▶ **TO DO**
A complete response lists each line of the data below that includes the word "length".

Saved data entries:

(* ===== verification/Vm.v ===== *)
(** * Virtual memory (xv6/kernel/vm.c, and its callers in proc.c)

    Page tables in memory: a page table is a page of 512 entries of eight bytes,
    read and written in the memory of [Kalloc] through its interface.  A pointer
    to an entry is the pair of the page and the index.  Addresses are 64-bit
    unsigned, with the wrap-around written out.  The buffers of the kernel that
    are copied to and from user memory are lists of bytes.

    The functions that only set machine registers ([kvminithart]) and the
    construction of the kernel's own table from the device addresses
    ([kvmmake]) are left out. *)

From S2P Require Import Prelude.
From S2P Require Import Bytes.
From S2P Require Import Kstring.
From S2P Require Import Kalloc.

Definition MAXVA : Z := Z.shiftl 1 (9 + 9 + 9 + 12 - 1).
Definition TRAMPOLINE : Z := MAXVA - PGSIZE.
Definition TRAPFRAME : Z := TRAMPOLINE - PGSIZE.
Definition PTE_V : Z := Z.shiftl 1 0.
Definition PTE_R : Z := Z.shiftl 1 1.
Definition PTE_W : Z := Z.shiftl 1 2.
Definition PTE_X : Z := Z.shiftl 1 3.
Definition PTE_U : Z := Z.shiftl 1 4.

Definition PA2PTE (pa : Z) : Z := Z.shiftl (Z.shiftr pa 12) 10.
Definition PTE2PA (pte : Z) : Z := u64 (Z.shiftl (Z.shiftr pte 10) 12).
Definition PTE_FLAGS (pte : Z) : Z := Z.land pte 1023.
Definition PXSHIFT (level : nat) : Z := 12 + 9 * Z.of_nat level.
Definition PX (level : nat) (va : Z) : nat := Z.to_nat (Z.land (Z.shiftr va (PXSHIFT level)) 511).

(** [pte & flag] as a condition *)
Definition has (pte flag : Z) : bool := negb (Z.land pte flag =? 0)%Z.

Section vm.
Context {M : Type} `{PageStore M}.
Implicit Types (m : M) (pt va pa sz psz : Z).

Definition pte_load m (pte : Z * nat) : outcome Z :=
  let* d := pg_get m pte.1 in Ret (get_le 8 d (8 * pte.2)).
Definition pte_store m (pte : Z * nat) (v : Z) : outcome M :=
  let* d := pg_get m pte.1 in pg_set m pte.1 (put_le 8 d (8 * pte.2) v).

(** [memset(pa, c, PGSIZE)] *)
Definition fill_page m pa (c : Z) : outcome M :=
  let* d := pg_get m pa in
  let* d := memset d 0 c PGBYTES in
  pg_set m pa d.

(** ** Page tables *)
Fixpoint walk_loop m pt va (alloc : bool) (level : nat) : outcome (M * option (Z * nat)) :=
  match level with
  | O => Ret (m, Some (pt, PX 0 va))
  | S l =>
      let* pte := pte_load m (pt, PX level va) in
      if has pte PTE_V then walk_loop m (PTE2PA pte) va alloc l
      else if negb alloc then Ret (m, None)
      else
        let* '(m, child) := pg_kalloc m in
        if (child =? 0)%Z then Ret (m, None)
        else
          let* m := fill_page m child 0 in
          let* m := pte_store m (pt, PX level va) (Z.lor (PA2PTE child) PTE_V) in
          walk_loop m child va alloc l
  end.

Definition walk m pt va (alloc : bool) : outcome (M * option (Z * nat)) :=
  if (MAXVA <=? va)%Z then Panic "walk" else walk_loop m pt va alloc 2.

Definition walkaddr m pt va : outcome (M * Z) :=
  if (MAXVA <=? va)%Z then Ret (m, 0%Z)
  else
    let* '(m, r) := walk m pt va false in
    match r with
    | None => Ret (m, 0%Z)
    | Some p =>
        let* pte := pte_load m p in
        if negb (has pte PTE_V) then Ret (m, 0%Z)
        else if negb (has pte PTE_U) then Ret (m, 0%Z)
        else Ret (m, PTE2PA pte)
    end.

(** One round per page. *)
Fixpoint mappages_loop m pt (a last pa perm : Z) (fuel : nat) : outcome (M * Z) :=
  match fuel with
  | O => NoFuel
  | S fuel =>
      let* '(m, r) := walk m pt a true in
      match r with
      | None => Ret (m, (-1)%Z)
      | Some p =>
          let* pte := pte_load m p in
          if has pte PTE_V then Panic "mappages: remap"
          else
            let* m := pte_store m p (Z.lor (Z.lor (PA2PTE pa) perm) PTE_V) in
            if (a =? last)%Z then Ret (m, 0%Z)
            else mappages_loop m pt (u64 (a + PGSIZE)) last (u64 (pa + PGSIZE)) perm fuel
      end
  end.

Definition mappages m pt va (size pa perm : Z) : outcome (M * Z) :=
  if negb (va `mod` PGSIZE =? 0)%Z then Panic "mappages: va not aligned"
  else if negb (size `mod` PGSIZE =? 0)%Z then Panic "mappages: size not aligned"
  else if (size =? 0)%Z then Panic "mappages: size"
  else mappages_loop m pt va (u64 (va + size - PGSIZE)) pa perm (Z.to_nat (size `div` PGSIZE)).

Definition kvmmap m kpgtbl va pa (sz perm : Z) : outcome M :=
  let* '(m, r) := mappages m kpgtbl va sz pa perm in
  if negb (r =? 0)%Z then Panic "kvmmap" else Ret m.

Definition uvmcreate m : outcome (M * Z) :=
  let* '(m, pt) := pg_kalloc m in
  if (pt =? 0)%Z then Ret (m, 0%Z)
  else
    let* m := fill_page m pt 0 in
    Ret (m, pt).

Fixpoint uvmunmap_loop m pt (a last : Z) (do_free : bool) (fuel : nat) : outcome M :=
  match fuel with
  | O => NoFuel
  | S fuel =>
      if (a <? last)%Z then
        let* '(m, r) := walk m pt a false in
        match r with
        | None => uvmunmap_loop m pt (u64 (a + PGSIZE)) last do_free fuel
        | Some p =>
            let* pte := pte_load m p in
            if negb (has pte PTE_V) then uvmunmap_loop m pt (u64 (a + PGSIZE)) last do_free fuel
            else
              let* m := if do_free then pg_kfree m (PTE2PA pte) else Ret m in
              let* m := pte_store m p 0 in
              uvmunmap_loop m pt (u64 (a + PGSIZE)) last do_free fuel
        end
      else Ret m
  end.

Definition uvmunmap m pt va (npages : Z) (do_free : bool) : outcome M :=
  if negb (va `mod` PGSIZE =? 0)%Z then Panic "uvmunmap: not aligned"
  else uvmunmap_loop m pt va (u64 (va + npages * PGSIZE)) do_free (S (Z.to_nat npages)).

Definition uvmdealloc m pt (oldsz newsz : Z) : outcome (M * Z) :=
  if (oldsz <=? newsz)%Z then Ret (m, oldsz)
  else
    let* m :=
      if (PGROUNDUP newsz <? PGROUNDUP oldsz)%Z then
        let npages := wrap32 ((PGROUNDUP oldsz - PGROUNDUP newsz) `div` PGSIZE) in
        uvmunmap m pt (PGROUNDUP newsz) (u64 npages) true
      else Ret m in
    Ret (m, newsz).

(** [oldsz] is the rounded size. *)
Fixpoint uvmalloc_loop m pt (a oldsz newsz xperm : Z) (fuel : nat) : outcome (M * Z) :=
  match fuel with
  | O => NoFuel
  | S fuel =>
      if (a <? newsz)%Z then
        let* '(m, mem) := pg_kalloc m in
        if (mem =? 0)%Z then
          let* '(m, _) := uvmdealloc m pt a oldsz in Ret (m, 0%Z)
        else
          let* m := fill_page m mem 0 in
          let* '(m, r) := mappages m pt a PGSIZE mem (Z.lor (Z.lor PTE_R PTE_U) xperm) in
          if negb (r =? 0)%Z then
            let* m := pg_kfree m mem in
            let* '(m, _) := uvmdealloc m pt a oldsz in Ret (m, 0%Z)
          else uvmalloc_loop m pt (u64 (a + PGSIZE)) oldsz newsz xperm fuel
      else Ret (m, newsz)
  end.

Definition uvmalloc m pt (oldsz newsz xperm : Z) : outcome (M * Z) :=
  if (newsz <? oldsz)%Z then Ret (m, oldsz)
  else
    let oldsz := PGROUNDUP oldsz in
    uvmalloc_loop m pt oldsz oldsz newsz xperm (S (Z.to_nat ((newsz - oldsz + PGSIZE - 1) `div` PGSIZE))).

(** The loop of [freewalk] over the entries, [rec] being its recursive call. *)
Fixpoint freewalk_loop (rec : M -> Z -> outcome M) m pt (i k : nat) : outcome M :=
  match k with
  | O => Ret m
  | S k =>
      let* pte := pte_load m (pt, i) in
      if has pte PTE_V && negb (has pte (Z.lor (Z.lor PTE_R PTE_W) PTE_X)) then
        let* m := rec m (PTE2PA pte) in
        let* m := pte_store m (pt, i) 0 in
        freewalk_loop rec m pt (S i) k
      else if has pte PTE_V then Panic "freewalk: leaf"
      else freewalk_loop rec m pt (S i) k
  end.

(** The recursion is bounded: a page table has three levels. *)
Fixpoint freewalk (depth : nat) m pt : outcome M :=
  match depth with
  | O => NoFuel
  | S depth =>
      let* m := freewalk_loop (freewalk depth) m pt 0 512 in
      pg_kfree m pt
  end.

Definition uvmfree m pt sz : outcome M :=
  let* m := if (0 <? sz)%Z then uvmunmap m pt 0 (PGROUNDUP sz `div` PGSIZE) true else Ret m in
  freewalk 3 m pt.

(** ** Copying *)
Definition uvmcopy_fail m (new i : Z) : outcome (M * Z) :=
  let* m := uvmunmap m new 0 (i `div` PGSIZE) true in Ret (m, (-1)%Z).

Fixpoint uvmcopy_loop m (old new sz i : Z) (fuel : nat) : outcome (M * Z) :=
  match fuel with
  | O => NoFuel
  | S fuel =>
      if (i <? sz)%Z then
        let* '(m, r) := walk m old i false in
        match r with
        | None => uvmcopy_loop m old new sz (u64 (i + PGSIZE)) fuel
        | Some p =>
            let* pte := pte_load m p in
            if negb (has pte PTE_V) then uvmcopy_loop m old new sz (u64 (i + PGSIZE)) fuel
            else
              let pa := PTE2PA pte in
              let flags := PTE_FLAGS pte in
              let* '(m, mem) := pg_kalloc m in
              if (mem =? 0)%Z then uvmcopy_fail m new i
              else
                let* d := pg_get m pa in
                let* m := pg_set m mem d in
                let* '(m, r) := mappages m new i PGSIZE mem flags in
                if negb (r =? 0)%Z then
                  let* m := pg_kfree m mem in
                  uvmcopy_fail m new i
                else uvmcopy_loop m old new sz (u64 (i + PGSIZE)) fuel
        end
      else Ret (m, 0%Z)
  end.

Definition uvmcopy m (old new sz : Z) : outcome (M * Z) :=
  uvmcopy_loop m old new sz 0 (S (Z.to_nat ((sz + PGSIZE - 1) `div` PGSIZE))).

Definition uvmclear m pt va : outcome M :=
  let* '(m, r) := walk m pt va false in
  match r with
  | None => Panic "uvmclear"
  | Some p => let* pte := pte_load m p in pte_store m p (Z.ldiff pte PTE_U)
  end.

Definition ismapped m pt va : outcome (M * bool) :=
  let* '(m, r) := walk m pt va false in
  match r with
  | None => Ret (m, false)
  | Some p => let* pte := pte_load m p in Ret (m, has pte PTE_V)
  end.

Definition vmfault m pt psz va : outcome (M * Z) :=
  if (psz <=? va)%Z then Ret (m, 0%Z)
  else
    let va := PGROUNDDOWN va in
    let* '(m, b) := ismapped m pt va in
    if b : bool then Ret (m, 0%Z)
    else
      let* '(m, mem) := pg_kalloc m in
      if (mem =? 0)%Z then Ret (m, 0%Z)
      else
        let* m := fill_page m mem 0 in
        let* '(m, r) := mappages m pt va PGSIZE mem (Z.lor (Z.lor PTE_W PTE_U) PTE_R) in
        if negb (r =? 0)%Z then let* m := pg_kfree m mem in Ret (m, 0%Z)
        else Ret (m, mem).

(** The physical page of a user address, faulted in where needed: the common
    beginning of the rounds of the three copy functions. *)
Definition user_page m pt psz va0 : outcome (M * Z) :=
  let* '(m, pa0) := walkaddr m pt va0 in
  if (pa0 =? 0)%Z then vmfault m pt psz va0 else Ret (m, pa0).

Fixpoint copyout_loop m pt psz (dstva : Z) (src : bytes) (fuel : nat) : outcome (M * Z) :=
  match fuel with
  | O => NoFuel
  | S fuel =>
      if (0 <? Z.of_nat (length src))%Z then
        let va0 := PGROUNDDOWN dstva in
        if (MAXVA <=? va0)%Z then Ret (m, (-1)%Z)
        else
          let* '(m, pa0) := user_page m pt psz va0 in
          if (pa0 =? 0)%Z then Ret (m, (-1)%Z)
          else
            let* '(m, r) := walk m pt va0 false in
            let* p := from_option r in
            let* pte := pte_load m p in
            if negb (has pte PTE_W) then Ret (m, (-1)%Z)
            else
              let n := Z.to_nat (Z.min (PGSIZE - (dstva - va0)) (Z.of_nat (length src))) in
              let* d := pg_get m pa0 in
              let* m := pg_set m pa0 (splice (Z.to_nat (dstva - va0)) (take n src) d) in
              copyout_loop m pt psz (u64 (va0 + PGSIZE)) (drop n src) fuel
      else Ret (m, 0%Z)
  end.

Definition copy_fuel (len : nat) : nat := Z.to_nat (Z.of_nat len `div` PGSIZE) + 3.

Definition copyout m pt psz (dstva : Z) (src : bytes) : outcome (M * Z) :=
  copyout_loop m pt psz dstva src (copy_fuel (length src)).

(** [dst]: what was stored so far. *)
Fixpoint copyin_loop m pt psz (dst : bytes) (srcva : Z) (len : nat) (fuel : nat) : outcome (M * bytes * Z) :=
  match fuel with
  | O => NoFuel
  | S fuel =>
      if (0 <? Z.of_nat len)%Z then
        let va0 := PGROUNDDOWN srcva in
        let* '(m, pa0) := user_page m pt psz va0 in
        if (pa0 =? 0)%Z then Ret (m, dst, (-1)%Z)
        else
          let n := Z.to_nat (Z.min (PGSIZE - (srcva - va0)) (Z.of_nat len)) in
          let* d := pg_get m pa0 in
          copyin_loop m pt psz (dst ++ slice (Z.to_nat (srcva - va0)) n d) (u64 (va0 + PGSIZE)) (len - n) fuel
      else Ret (m, dst, 0%Z)
  end.

Definition copyin m pt psz (srcva : Z) (len : nat) : outcome (M * bytes * Z) :=
  copyin_loop m pt psz [] srcva len (copy_fuel len).

(** The inner loop of [copyinstr] over [n] bytes of a page: the bytes stored
    and whether one of them was the NUL. *)
Fixpoint copy_string (d : bytes) (p n : nat) (dst : bytes) : outcome (bytes * bool) :=
  match n with
  | O => Ret (dst, false)
  | S n =>
      let* c := load d p in
      if (c =? 0)%Z then Ret (dst ++ [0%Z], true) else copy_string d (S p) n (dst ++ [c])
  end.

Fixpoint copyinstr_loop m pt psz (dst : bytes) (srcva : Z) (max : nat) (fuel : nat) : outcome (M * bytes * Z) :=
  match fuel with
  | O => NoFuel
  | S fuel =>
      if (0 <? Z.of_nat max)%Z then
        let va0 := PGROUNDDOWN srcva in
        let* '(m, pa0) := user_page m pt psz va0 in
        if (pa0 =? 0)%Z then Ret (m, dst, (-1)%Z)
        else
          let n := Z.to_nat (Z.min (PGSIZE - (srcva - va0)) (Z.of_nat max)) in
          let* d := pg_get m pa0 in
          let* '(dst, got_null) := copy_string d (Z.to_nat (srcva - va0)) n dst in
          if got_null : bool then Ret (m, dst, 0%Z)
          else copyinstr_loop m pt psz dst (u64 (va0 + PGSIZE)) (max - n) fuel
      else Ret (m, dst, (-1)%Z)
  end.

Definition copyinstr m pt psz (srcva : Z) (max : nat) : outcome (M * bytes * Z) :=
  copyinstr_loop m pt psz [] srcva max (copy_fuel max).

(** ** Address spaces of processes (proc.c) *)

(** The new [p->sz] and the result. *)
Definition growproc m pt sz (n : Z) : outcome (M * Z * Z) :=
  if (0 <? n)%Z then
    if (TRAPFRAME <? u64 (sz + n))%Z then Ret (m, sz, (-1)%Z)
    else
      let* '(m, r) := uvmalloc m pt sz (u64 (sz + n)) PTE_W in
      if (r =? 0)%Z then Ret (m, sz, (-1)%Z) else Ret (m, r, 0%Z)
  else if (n <? 0)%Z then
    let* '(m, r) := uvmdealloc m pt sz (u64 (sz + n)) in
    Ret (m, r, 0%Z)
  else Ret (m, sz, 0%Z).

Definition proc_pagetable m (trampoline trapframe : Z) : outcome (M * Z) :=
  let* '(m, pt) := uvmcreate m in
  if (pt =? 0)%Z then Ret (m, 0%Z)
  else
    let* '(m, r) := mappages m pt TRAMPOLINE PGSIZE trampoline (Z.lor PTE_R PTE_X) in
    if (r <? 0)%Z then let* m := uvmfree m pt 0 in Ret (m, 0%Z)
    else
      let* '(m, r) := mappages m pt TRAPFRAME PGSIZE trapframe (Z.lor PTE_R PTE_W) in
      if (r <? 0)%Z then
        let* m := uvmunmap m pt TRAMPOLINE 1 false in
        let* m := uvmfree m pt 0 in Ret (m, 0%Z)
      else Ret (m, pt).

Definition proc_freepagetable m pt sz : outcome M :=
  let* m := uvmunmap m pt TRAMPOLINE 1 false in
  let* m := uvmunmap m pt TRAPFRAME 1 false in
  uvmfree m pt sz.
End vm.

▶ **WRITTEN REPLY**
      if (0 <? Z.of_nat (length src))%Z then
              let n := Z.to_nat (Z.min (PGSIZE - (dstva - va0)) (Z.of_nat (length src))) in
  copyout_loop m pt psz dstva src (copy_fuel (length src)).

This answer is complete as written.